The front office that brought us Jake Arrieta and Jorge Soler and Kyle Schwarber is the same one that allowed Starlin Castro to show up to spring training and play 14 games before charges were officially not going to be filed against him for rape. After a garbage season, his resurgence in September has been lauded by everyone, including a column by Baffoe. DiCaro wrote a piece 9 months after the allegations against Castro in which she hoped he was still a big part of the Cubs’ future.
I’m just curious about the consistency of the messages here. Many who have stepped away don’t seem to have much issue with Starlin Castro mashing taters and playing good baseball or the fact that the Cubs made no effort to keep him from Spring Training. Yes, it was two and a half years ago and some things change, but I don’t think you should retroactively get a pass — especially if we’re content (and I am) to absolutely hate that the Blackhawks use Bobby Hull as an ambassador.

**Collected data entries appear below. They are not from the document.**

Definition mul (x y : num) : res num :=
  match x, y with
  | PInt a, PInt b => Ok (PInt (a * b))
  | _, _ => let? fx := to_float x in let? fy := to_float y in Ok (PFloat (fmul fx fy))
  end.

(** [x / y], true division. *)
Definition truediv (x y : num) : res num :=
  match x, y with
  | PInt a, PInt b => let? q := int_truediv a b in Ok (PFloat q)
  | _, _ =>
      let? fx := to_float x in
      let? fy := to_float y in
      if is_zero fy then Raise ZeroDivisionError else Ok (PFloat (fdiv fx fy))
  end.

Definition neg (x : num) : num :=
  match x with
  | PInt a => PInt (- a)
  | PFloat f => PFloat (SFopp f)
  end.

(** [x ** 2].  On floats CPython calls the C library's [pow(x, 2.0)];
    it is taken here as the correctly rounded square, with CPython's
    [OverflowError] when a finite base overflows. *)
Definition pow2 (x : num) : res num :=
  match x with
  | PInt a => Ok (PInt (a * a))
  | PFloat f =>
      let p := fmul f f in
      if is_finite f && is_inf p then Raise OverflowError else Ok (PFloat p)
  end.

(** [math.sqrt(x)]. *)
Definition sqrt (x : num) : res f64 :=
  let? f := to_float x in
  match f with
  | S754_finite true _ _ | S754_infinity true => Raise ValueError
  | _ => Ok (fsqrt f)
  end.

(** [int(x)]. *)
Definition int (x : num) : res Z :=
  match x with
  | PInt a => Ok a
  | PFloat f => int_of_float f
  end.

End Arith.

Definition compare (x y : num) : option comparison :=
  match x, y with
  | PInt a, PInt b => Some (a ?= b)
  | PFloat f, PFloat g => SFcompare f g
  | PFloat f, PInt b => fcmp_int f b
  | PInt a, PFloat g => option_map CompOpp (fcmp_int g a)
  end.

Definition eqb (x y : num) : bool :=
  match compare x y with Some Eq => true | _ => false end.
Definition ltb (x y : num) : bool :=
  match compare x y with Some Lt => true | _ => false end.
Definition gtb (x y : num) : bool :=
  match compare x y with Some Gt => true | _ => false end.

(** [min(a, b)] keeps [a] unless [b < a]; [max(a, b)] keeps [a] unless
    [b > a]. *)
Definition min (a b : num) : num := if ltb b a then b else a.
Definition max (a b : num) : num := if gtb b a then b else a.

(** The float literals of the source. *)
Definition f255 : f64 := Eval vm_compute in binary_normalize prec emax 255 0 false.
Definition f0_6 : f64 := S754_finite false 5404319552844595 (-53).

End Py.

(** ** The canvas: a [bytearray] behind a state-and-exception monad

    A raised exception leaves the buffer as the statements executed so
    far have made it. *)

Abbreviation bytearray := (list byte).

Definition Z_of_byte (b : byte) : Z := Z.of_N (Byte.to_N b).

(** The byte with value [z mod 256]. *)
Definition byte_of (z : Z) : byte :=
  match Byte.of_N (Z.to_N (z mod 256)) with
  | Some b => b
  | None => x00
  end.

Definition M (A : Type) : Type := bytearray -> res A * bytearray.

Definition ret {A} (a : A) : M A := fun s => (Ok a, s).

Definition bind {A B} (m : M A) (k : A -> M B) : M B :=
  fun s =>
    match m s with
    | (Ok a, s') => k a s'
    | (Raise e, s') => (Raise e, s')
    end.

Definition lift {A} (r : res A) : M A := fun s => (r, s).

Declare Scope canvas_scope.
Delimit Scope canvas_scope with canvas.
Notation "x <- m ;; k" := (bind m (fun x => k))
  (at level 20, m at level 99, k at level 200) : canvas_scope.
Notation "m ;; k" := (bind m (fun _ => k))
  (at level 100, k at level 200, right associativity) : canvas_scope.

Is the rule of thumb nine months for us to step away? If so, the bandwagon should fill right back up around playoff time. If not, then maybe we should think about how the consistency in our messages and outrage affects the overall conversation of rape culture in sports. It’s easy to feel this way about the Blackhawks — we’ve gotten to see Stanley Cup wins. We got ours, and walking away isn’t that tough when you’ve reached the peak of the mountain a few times. Walking away from a team on the upswing — that can win multiple titles after 100+ years of futility — is a tough one.
Outside of a tone-deaf press conference and some ice girls, what’s the real difference here?